El siguiente artículo es una "carta al director" en respuesta a "A la caza de la "paella mista" y el "rebuelto"", uno del periódico madrileño El País. Imagino que, siguiendo una tradición añeja del citado rotativo de publicar lo mínimo posible que contradiga las opiniones de sus propios redactores, no la incluirán. Yo lo hago aquí para evidente regocijo de mi afición incondicional, esa gran afición que, obviamente, no merezco.
El que en Pompeya no existiera una "Unión de Correctores del Idioma del Imperio" es algo de lo que se congratulan mis colegas, los estudiosos de la lengua latina. Entre los tesoros que debemos a los arqueólogos que desenterraron aquella ciudad romana el menos conocido para el público general son las pintadas que hermosamente adornaban sus paredes y cuyos vigorosos errores ortográficos -¡sorpresa!- los convierten en testimonio de valor incalculable a la hora de reconstruir la pronunciación del idioma latino en aquel siglo I de nuestra era.

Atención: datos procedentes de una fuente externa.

(** * Viewport: coordinate conversion, culling and alignment

  A shallow embedding of [d2core/d2map/d2maprenderer/viewport.go]
  (package [d2maprenderer] of OpenDiablo2) and the properties of its
  specification.

  Layout:
  - [GoInt]: Go's [int] (64 bits, two's complement, wrapping);
  - [Float64]: the [float64] operations the file uses, as an interface,
    with two instances: [Float64_R] (arithmetic over the reals, for the
    algebraic statements) and [Float64_b64] (IEEE 754 binary64 through
    Rocq's primitive floats, which computes);
  - [Rectangle], [Camera]: the two collaborators of the viewport;
  - the viewport itself, function by function, in the order of the source;
  - the theorems. *)

From Stdlib Require Import ZArith List Bool String Lia.
From Stdlib Require Import Reals Lra.
From Stdlib Require Import PrimFloat FloatOps SpecFloat.
From Stdlib Require Uint63.
Import ListNotations.

Set Implicit Arguments.

Local Open Scope Z_scope.

(* ================================================================= *)
(** ** Go's [int] *)

Module GoInt.

(** [int] is 64 bits wide on the platforms the game targets. *)
Definition min_int : Z := - 2 ^ 63.
Definition max_int : Z := 2 ^ 63 - 1.

Definition in_range (z : Z) : bool := (min_int <=? z) && (z <=? max_int).
(** * Buddy allocator (buddy.c): shallow embedding and verification

    The allocator keeps a complete binary tree of 2-bit node statuses,
    packed four to a byte, at the front of the managed buffer.  This file
    embeds the C functions of [buddy.c] as Rocq functions over that byte
    array and proves properties of them.

    Modelling conventions.
    - The flexible array [tree[]] is the list of the [md_size] bytes that
      [buddy_from_buffer] zeroes; an access to a byte outside of it, and a
      shift of an [int] by a count outside of [0..31], are reported as
      [Fault].
    - Assertions are enabled; a failed [assert] is reported as [Abort].
    - Loops carry a fuel counter; running out of it is [OutOfFuel].  The
      entry points choose the fuel themselves and are shown to return on
      consistent pools ([buddy_alloc_returns], [buddy_free_returns]).
    - [unsigned] and [uint32_t] arithmetic wraps modulo [2^32]; a
      conversion to [int] is two's complement and [>>] on [int] is
      arithmetic.  [int] arithmetic that can leave the range of [int]
      wraps as well: [1 << self->level] is [INT_MIN] for a tree of depth
      31, and the offset of a block is its low 32 bits, as a signed
      number, on pools of more than [2^31] bytes.  The indices and
      lengths of the loops are kept in [Z]: on the paths that do not
      fault they stay inside the range of [int].
    - Pointers into the pool are byte offsets from [self->tree]. *)

From stdpp Require Import base list.
From Stdlib Require Import ZArith Lia Bool List Permutation.

Local Open Scope Z_scope.

(** ** Results of fallible code *)

Inductive res (A : Type) : Type :=
| Ok (a : A)
| Fault
| Abort
| OutOfFuel.

Arguments Ok {A} a.
Arguments Fault {A}.
Arguments Abort {A}.
Arguments OutOfFuel {A}.

Definition bind {A B : Type} (c : res A) (k : A -> res B) : res B :=
  match c with
  | Ok a => k a
  | Fault => Fault
  | Abort => Abort
  | OutOfFuel => OutOfFuel
  end.

Notation "'do' x <- c ; k" := (bind c (fun x => k))
  (at level 10, x name, c at level 100, k at level 200).

(** ** Node statuses *)

Definition NODE_UNUSED : Z := 0.
Definition NODE_USED : Z := 1.
Definition NODE_SPLIT : Z := 2.
Definition NODE_FULL : Z := 3.

(** ** The control block *)

Record buddy : Type := mkBuddy {
  min_level : Z;
  level : Z;
  destructor : bool;
  tree : list Z
}.

Definition with_tree (self : buddy) (t : list Z) : buddy :=
  mkBuddy (min_level self) (level self) (destructor self) t.

(** ** Status codec *)

(** [tree[k]], defined inside the tree bytes only. *)
Definition tree_byte (t : list Z) (k : Z) : option Z :=
  if k <? 0 then None else t !! Z.to_nat k.

Definition _get_index_status (t : list Z) (index : Z) : res Z :=
  match tree_byte t (Z.shiftr index 2) with
  | Some b => Ok (Z.land (Z.shiftr b (Z.land index 3 * 2)) 3)
  | None => Fault
  end.

Definition _set_index_status (t : list Z) (index status : Z) : res (list Z) :=
  match tree_byte t (Z.shiftr index 2) with
  | Some b =>
      let old := Z.land b (Z.lnot (Z.shiftl 3 (Z.land index 3 * 2))) mod 256 in
      Ok (<[Z.to_nat (Z.shiftr index 2) :=
              Z.lor old (Z.shiftl status (Z.land index 3 * 2)) mod 256]> t)
  | None => Fault
  end.

(** An index whose byte lies inside the tree. *)
Definition in_tree (t : list Z) (index : Z) : Prop :=
  0 <= index < 4 * Z.of_nat (length t).

Definition is_status (st : Z) : Prop := 0 <= st <= 3.

(** The status read at an index, [0] outside of the tree. *)
Definition status_of (t : list Z) (index : Z) : Z :=
  match _get_index_status t index with
  | Ok st => st
  | _ => 0
  end.

(** ** Sizing arithmetic *)

(** Conversion of an integer to [int] (two's complement, 32 bits). *)
Definition to_int (x : Z) : Z := (x + 2 ^ 31) mod 2 ^ 32 - 2 ^ 31.

(** [!(x & (x-1))] on [uint32_t]. *)
Definition is_pow_of_2 (x : Z) : bool :=
  Z.land x ((x - 1) mod 2 ^ 32) =? 0.

(** The portable branch of [next_pow_of_2], on [uint32_t]. *)
Definition next_pow_of_2 (x : Z) : Z :=
  if is_pow_of_2 x then x
  else
    let x := Z.lor x (Z.shiftr x 1) in
    let x := Z.lor x (Z.shiftr x 2) in
    let x := Z.lor x (Z.shiftr x 4) in
    let x := Z.lor x (Z.shiftr x 8) in
    let x := Z.lor x (Z.shiftr x 16) in
    (x + 1) mod 2 ^ 32.

(** The [__GNUC__] branch of [next_pow_of_2]:
    [0x80000000 >> (__builtin_clzl(x) - 1)].  [long_bits] is the width of
    [unsigned long]; the shift of the 32-bit constant is defined for counts
    [0..31] only. *)
Definition clzl (long_bits x : Z) : Z := long_bits - 1 - Z.log2 x.

Definition next_pow_of_2_gnuc (long_bits x : Z) : res Z :=
  if is_pow_of_2 x then Ok x
  else
    let count := clzl long_bits x - 1 in
    if (0 <=? count) && (count <? 32) then Ok (Z.shiftr (2 ^ 31) count)
    else Fault.

(** A shift count for which [<<] and [>>] on 32 bits are defined. *)
Definition shift_ok (count : Z) : bool := (0 <=? count) && (count <? 32).

(** Every operation of [_index_offset] is on [int]. *)
Definition _index_offset (min_lvl index lvl max_level : Z) : res Z :=
  if negb (shift_ok lvl && shift_ok (max_level - lvl) && shift_ok min_lvl)
  then Fault
  else
    let first := to_int (to_int (index + 1) - to_int (Z.shiftl 1 lvl)) in
    Ok (to_int (Z.shiftl (to_int (Z.shiftl first (max_level - lvl))) min_lvl)).

(** ** Allocation *)

Fixpoint mark_parent_loop (fuel : nat) (t : list Z) (index : Z) : res (list Z) :=
  match fuel with
  | O => OutOfFuel
  | S f =>
      let buddy := index - 1 + Z.land index 1 * 2 in
      if 0 <? buddy then
        do st <- _get_index_status t buddy;
        if (st =? NODE_USED) || (st =? NODE_FULL) then
          let index := (index + 1) ÷ 2 - 1 in
          do t' <- _set_index_status t index NODE_FULL;
          mark_parent_loop f t' index
        else Ok t
      else Ok t
  end.

Definition _mark_parent (t : list Z) (index : Z) : res (list Z) :=
  mark_parent_loop (Z.to_nat index + 1) t index.

(** Program points of the search loop of [buddy_alloc]: the loop head,
    the sibling test [if (index & 1)] and the ascending inner loop. *)
Inductive pc : Type := AtHead | AtBack | AtAscend.

Fixpoint alloc_loop (fuel : nat) (size min_lvl max_level : Z) (t : list Z)
    (p : pc) (index lvl length : Z) : res (option Z * list Z) :=
  match fuel with
  | O => OutOfFuel
  | S f =>
      match p with
      | AtHead =>
          if index <? 0 then Ok (None, t)
          else if size =? length then
            do st <- _get_index_status t index;
            if st =? NODE_UNUSED then
              do t1 <- _set_index_status t index NODE_USED;
              do t2 <- _mark_parent t1 index;
              do off <- _index_offset min_lvl index lvl max_level;
              Ok (Some off, t2)
            else alloc_loop f size min_lvl max_level t AtBack index lvl length
          else
            do st <- _get_index_status t index;
            if (st =? NODE_USED) || (st =? NODE_FULL) then
              alloc_loop f size min_lvl max_level t AtBack index lvl length
            else if st =? NODE_UNUSED then
              do t1 <- _set_index_status t index NODE_SPLIT;
              do t2 <- _set_index_status t1 (index * 2 + 1) NODE_UNUSED;
              do t3 <- _set_index_status t2 (index * 2 + 2) NODE_UNUSED;
              alloc_loop f size min_lvl max_level t3 AtHead
                (index * 2 + 1) (lvl + 1) (length ÷ 2)
            else
              alloc_loop f size min_lvl max_level t AtHead
                (index * 2 + 1) (lvl + 1) (length ÷ 2)
      | AtBack =>
          if negb (Z.land index 1 =? 0) then
            alloc_loop f size min_lvl max_level t AtHead (index + 1) lvl length
          else alloc_loop f size min_lvl max_level t AtAscend index lvl length
      | AtAscend =>
          let lvl := lvl - 1 in
          let length := length * 2 in
          let index := (index + 1) ÷ 2 - 1 in
          if index <? 0 then Ok (None, t)
          else if negb (Z.land index 1 =? 0) then
            alloc_loop f size min_lvl max_level t AtHead (index + 1) lvl length
          else alloc_loop f size min_lvl max_level t AtAscend index lvl length
      end
  end.

(** [(size_t) x] for an [int] [x], with a [size_t] of 64 bits. *)
Definition to_size_t (x : Z) : Z := x mod 2 ^ 64.

(** The allocation unit computed from the requested byte count.  In the
    comparison [1 << self->min_level] is converted to [size_t]; the width
    of [size_t] matters for [min_level = 31] only, where the shift gives
    [INT_MIN], and blocks of [2^31] bytes need a [size_t] of 64 bits. *)
Definition alloc_size (self : buddy) (s : Z) : Z :=
  if s <=? to_size_t (to_int (Z.shiftl 1 (min_level self))) then 1
  else Z.shiftr (to_int (next_pow_of_2 (s mod 2 ^ 32))) (min_level self).

Definition alloc_fuel (self : buddy) : nat := Z.to_nat (2 ^ (level self + 2)).

Definition buddy_alloc (self : buddy) (s : Z) : res (option Z * buddy) :=
  if negb (shift_ok (min_level self) && shift_ok (level self)) then Fault
  else
    let size := alloc_size self s in
    let length := to_int (Z.shiftl 1 (level self)) in
    if length <? size then Ok (None, self)
    else
      do r <- alloc_loop (alloc_fuel self) size (min_level self) (level self)
                (tree self) AtHead 0 0 length;
      Ok (fst r, with_tree self (snd r)).

(** ** Construction *)

(** [self->level] is [unsigned]: the difference wraps.  For a difference
    of 32, [md_size] is [INT_MIN] and [memset] runs far beyond the buffer;
    above that the shift is undefined. *)
Definition buddy_from_buffer (lvl min_lvl : Z) (dtor : bool) : res (option buddy) :=
  let self_level := (lvl - min_lvl) mod 2 ^ 32 in
  if (self_level <? 2) || (min_lvl <? 4) then Ok None
  else if 30 <? self_level - 1 then Fault
  else
    let md_size := Z.shiftl 1 (self_level - 1) in
    let self := mkBuddy min_lvl self_level dtor (replicate (Z.to_nat md_size) 0) in
    do r <- buddy_alloc self md_size;
    Ok (Some (snd r)).

(** [malloc_ok] tells whether [malloc] returned a buffer for the size
    [1 << level]. *)
Definition buddy_new (lvl min_lvl : Z) (malloc_ok : bool) : res (option buddy) :=
  if 31 <? lvl then Fault
  else if negb malloc_ok then Ok None
  else buddy_from_buffer lvl min_lvl true.

(** ** Release *)

Fixpoint demote_loop (fuel : nat) (t : list Z) (index : Z) : res (list Z) :=
  match fuel with
  | O => OutOfFuel
  | S f =>
      let index := (index + 1) ÷ 2 - 1 in
      if 0 <=? index then
        do st <- _get_index_status t index;
        if st =? NODE_FULL then
          do t' <- _set_index_status t index NODE_SPLIT;
          demote_loop f t' index
        else Ok t
      else Ok t
  end.

Fixpoint combine_loop (fuel : nat) (t : list Z) (index : Z) : res (list Z) :=
  match fuel with
  | O => OutOfFuel
  | S f =>
      let buddy := index - 1 + Z.land index 1 * 2 in
      do stop <- (if buddy <? 0 then Ok true
                  else do st <- _get_index_status t buddy;
                       Ok (negb (st =? NODE_UNUSED)));
      if stop : bool then
        do t' <- _set_index_status t index NODE_UNUSED;
        demote_loop (Z.to_nat index + 1) t' index
      else combine_loop f t ((index + 1) ÷ 2 - 1)
  end.

Definition _combine (t : list Z) (index : Z) : res (list Z) :=
  combine_loop (Z.to_nat index + 1) t index.

Fixpoint free_loop (fuel : nat) (t : list Z) (offset left length index : Z)
    : res (list Z) :=
  match fuel with
  | O => OutOfFuel
  | S f =>
      do st <- _get_index_status t index;
      if st =? NODE_USED then
        if offset =? left then _combine t index else Abort
      else if st =? NODE_UNUSED then Abort
      else
        let length := length ÷ 2 in
        if offset <? left + length then
          free_loop f t offset left length (index * 2 + 1)
        else free_loop f t offset (left + length) length (index * 2 + 2)
  end.

(** [ptr] is the byte distance [(uintptr_t) ptr - (uintptr_t) self->tree];
    it is shifted as a [uintptr_t], and [offset] is what is left of the
    result in an [int].  [1 << self->level] is an [int]. *)
Definition buddy_free (self : buddy) (ptr : Z) : res buddy :=
  if negb (shift_ok (level self)) then Fault
  else
    let offset := to_int (Z.shiftr ptr (min_level self)) in
    let length := to_int (Z.shiftl 1 (level self)) in
    if negb ((0 <=? offset) && (offset <? length)) then Abort
    else
      do t' <- free_loop (4 * List.length (tree self) + 1)%nat (tree self)
                 offset 0 length 0;
      Ok (with_tree self t').


(** * The tree the statuses denote

    A node is part of the tree only while every node above it is SPLIT or
    FULL; what the bytes hold beneath an UNUSED or USED node is not read
    by any operation until the node is split again. *)

Inductive shape : Type :=
| Free
| Used
| Split (full : bool) (l r : shape).

(** The tree below [index], [d] levels deep. *)
Fixpoint shape_at (d : nat) (t : list Z) (index : Z) : shape :=
  let st := status_of t index in
  if st =? NODE_UNUSED then Free
  else if st =? NODE_USED then Used
  else
    match d with
    | O => Split (st =? NODE_FULL) Free Free
    | S d' =>
        Split (st =? NODE_FULL)
          (shape_at d' t (index * 2 + 1)) (shape_at d' t (index * 2 + 2))
    end.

A los cocineros que ahora se sentirán seguramente abochornados por haber visto sus "rebueltos" y "paellas mistas" en papeles de tanta alcurnia, si no les sirve de consuelo suficiente el que sus "errores" de escritura les pongan precisamente en conexión con aquellos clásicos habitantes de la Roma antigua, quizá sí lo haga el saber, por ejemplo, que regla de oro de nuestros hombres más eruditos del Renacimiento era la naturalidad, el que "se debe escribir como se habla" (precisamente lo que hacen ustedes, señores cocineros); que las normas de ortografía castellana constituyen un sistema muy incoherente desde el punto de vista etimológico; que nada menos que un ilustre premio Nobel de literatura propuso no hace demasiado tiempo finiquitarlo y que, de remate, si en escritura original leen a nuestros mejores literatos del Siglo de Oro encontrarán sus obras plagadas de esos "errores" ortográficos que los censores modernos les afean a ustedes: en fin, que los mejores son reconocidos precisamente por su genialidad -al igual que les sucede a nuestros artistas de los fogones- y no por su pericia en el manejo de las uves o las haches.
Con todo, si lo de arriba no acaba por curarles el escozorcillo en el amor propio que de forma tan insensible les acaban de herir, les revelaré un secreto personal: el que esto escribe obtuvo en sus años mozos dos licenciaturas en filología, conoce con bastante detalle el idioma latino -origen del nuestro- consiguió matrícula de honor en la asignatura de historia de la lengua española impartida por uno de los más reconocidos expertos vivos en esta disciplina y, para remate, se ha pasado más de veinte años a vueltas con el idioma de Cervantes y su evolución. Pues bien, a este señor tan listo también de vez en cuando se le escapan elles a destiempo, se le descontrolan ges y jotas o hasta hay días en que le salta de rondón, cuando menos se lo espera, una be un pelín impertinente. Si esto le sucede se ríe de sí mismo y va a otra cosa. No obstante, cuando a toro pasado cae en la cuenta de que ha escrito alguna estupidez, descortesía o fanfarronada, eso sí que, de verdad, le quita el sueño.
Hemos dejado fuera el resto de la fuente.